6. The January 13, 2021 Triage Protocol is Unclear on Whether it is Ever Directing Doctors to Withdraw Ongoing Critical Care from a Patient Already Receiving it to Make Room for Another Patient

The January 13, 2021 triage protocol is unclear at points on whether it only gives directions on refusing to admit a new patient to critical care who needs it, or whether it could also include evicting an existing patient, already receiving critical care, from a hospital’s critical care service. Some points in the protocol make it sound like it only speaks to restrictions on which new patients can get into a critical care ward. Other parts could leave open the possibility of evicting an existing critical care patient from continuing to receive their critical care, without their consent, even though they still need critical care.

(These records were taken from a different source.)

Lemma ping_framed (ip port : string) : framed (ping ip port).
Proof.
  intros w t g. unfold ping. unfold_go.
  destruct (HttpGet w g (pingURL ip port)) as [body|err]; cbn.
  - destruct (JSONDecode w body) as [info|err]; cbn.
    + destruct (String.eqb (Owner info) "btc"); cbn;
        rewrite <- ?app_assoc; reflexivity.
    + rewrite <- ?app_assoc; reflexivity.
  - rewrite <- ?app_assoc; reflexivity.
Qed.

Lemma retryLoop_framed (operation : M (option error)) (nexts : list Duration) :
  framed operation -> framed (retryLoop operation nexts).
Proof.
  intros Hop. induction nexts as [|next nexts IH]; intros w t g; cbn;
    unfold bind; rewrite (Hop w t g);
    destruct (operation w (mkState [] g)) as [[e|] [t1 g1]]; cbn;
    try rewrite app_nil_l; try reflexivity.
  unfold timeSleep, emit. cbn.
  rewrite (IH w ((t ++ t1) ++ [EvSleep next]) g1).
  rewrite (IH w (t1 ++ [EvSleep next]) g1). cbn.
  rewrite <- !app_assoc. reflexivity.
Qed.

Lemma Retry_framed (ip port : string) (b : ExponentialBackOff) :
  framed (Retry (ping ip port) b).
Proof.
  intros w t g. unfold Retry, bind, ask.
  apply retryLoop_framed, ping_framed.
Qed.

Lemma getURLs_app (t1 t2 : Trace) :
  getURLs (t1 ++ t2) = getURLs t1 ++ getURLs t2.
Proof.
  induction t1 as [|e t1 IH]; [reflexivity|].
  destruct e; cbn; rewrite ?IH; reflexivity.
Qed.

Lemma stops_app (t1 t2 : Trace) : stops (t1 ++ t2) = (stops t1 + stops t2)%nat.
Proof.
  induction t1 as [|e t1 IH]; [reflexivity|].
  destruct e; cbn; rewrite ?IH; reflexivity.
Qed.

(** One run of the closure makes one request, to the URL of its endpoint,
    and never stops a container. *)
Lemma ping_trace (ip port : string) (w : World) (g : nat) :
  getURLs (trace (snd (ping ip port w (mkState [] g)))) = [pingURL ip port]
  /\ stops (trace (snd (ping ip port w (mkState [] g)))) = 0%nat
  /\ gets (snd (ping ip port w (mkState [] g))) = S g.
Proof.
  unfold ping. unfold_go.
  destruct (HttpGet w g (pingURL ip port)) as [body|err]; cbn.
  - destruct (JSONDecode w body) as [info|err]; cbn.
    + destruct (String.eqb (Owner info) "btc"); cbn; auto.
    + auto.
  - auto.
Qed.

(** Every request of the probe goes to the endpoint it was given, at least
    one request is made, and the probe stops no container. *)
Lemma retryLoop_trace (ip port : string) (nexts : list Duration)
  (w : World) (g : nat) :
  let t := trace (snd (retryLoop (ping ip port) nexts w (mkState [] g))) in
  Forall (fun url => url = pingURL ip port) (getURLs t)
  /\ (1 <= probes t)%nat
  /\ stops t = 0%nat.
Proof.
  revert g. induction nexts as [|next nexts IH]; intros g; cbn zeta.
  - cbn [retryLoop]. unfold bind.
    destruct (ping_trace ip port w g) as (Hu & Hs & _).
    destruct (ping ip port w (mkState [] g)) as [[e|] s1]; cbn in *;
      unfold probes; rewrite Hu; cbn; repeat split; auto.
  - cbn [retryLoop]. unfold bind.
    destruct (ping_trace ip port w g) as (Hu & Hs & Hg).
    destruct (ping ip port w (mkState [] g)) as [[e|] [t1 g1]]; cbn in *.
    + unfold timeSleep, emit; cbn.
      rewrite (retryLoop_framed _ nexts (ping_framed ip port) w). cbn.
      specialize (IH g1). cbn zeta in IH. destruct IH as (IH1 & IH2 & IH3).
      unfold probes in *. rewrite !getURLs_app, !stops_app, Hu, Hs, IH3.
      cbn. repeat split; auto.
    + unfold probes; rewrite Hu; cbn; repeat split; auto.
Qed.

For a hospital or doctor to evict a critical care patient over their objection from receiving further critical care they need, risks extremely serious issues, including those that must be considered under the Criminal Code. I raised this once again during the January 13, 2021 panel on The Agenda with Steve Paikin. Here again, we do not see how this can take place, much less how a Government memo has legal authority to permit this. The protocol’s lack of clarity on this point is deeply troubling.

7. The Ontario Government Needs to Announce and Implement a Clear and Effective Strategy to Prevent the Need for Life-Saving Critical Care Services to Ever Have to Be Rationed or Triaged

There would be no need for rationing or triage of critical medical care if the Government had implemented an effective plan to ensure that Ontario had enough critical care beds, equipment and doctors to accommodate the COVID-19 surge. The Government knew last February, 11 months ago, that it needed to be ready. It cannot now excuse its failure to be ready on some unexpected surprise.

On the Agenda with Steve Paikin’s January 13, 2021 panel, Dr. James Downar stated that the risk is not a shortage of hospital space or equipment. There is a risk of a shortage of doctors to deliver critical care. Of course, the Government could not have trained a whole new class of doctors in the past eleven months. However, the Government could have implemented a strategy to train doctors to be redeployed to meet this surge need, who are practicing in related areas, to the extent possible. That would seem preferable to turning away patients altogether from needed life-saving critical care, due to staffing shortages. Because the Health Ministry has refused to talk to us about this entire issue, we have had no chance to discuss this.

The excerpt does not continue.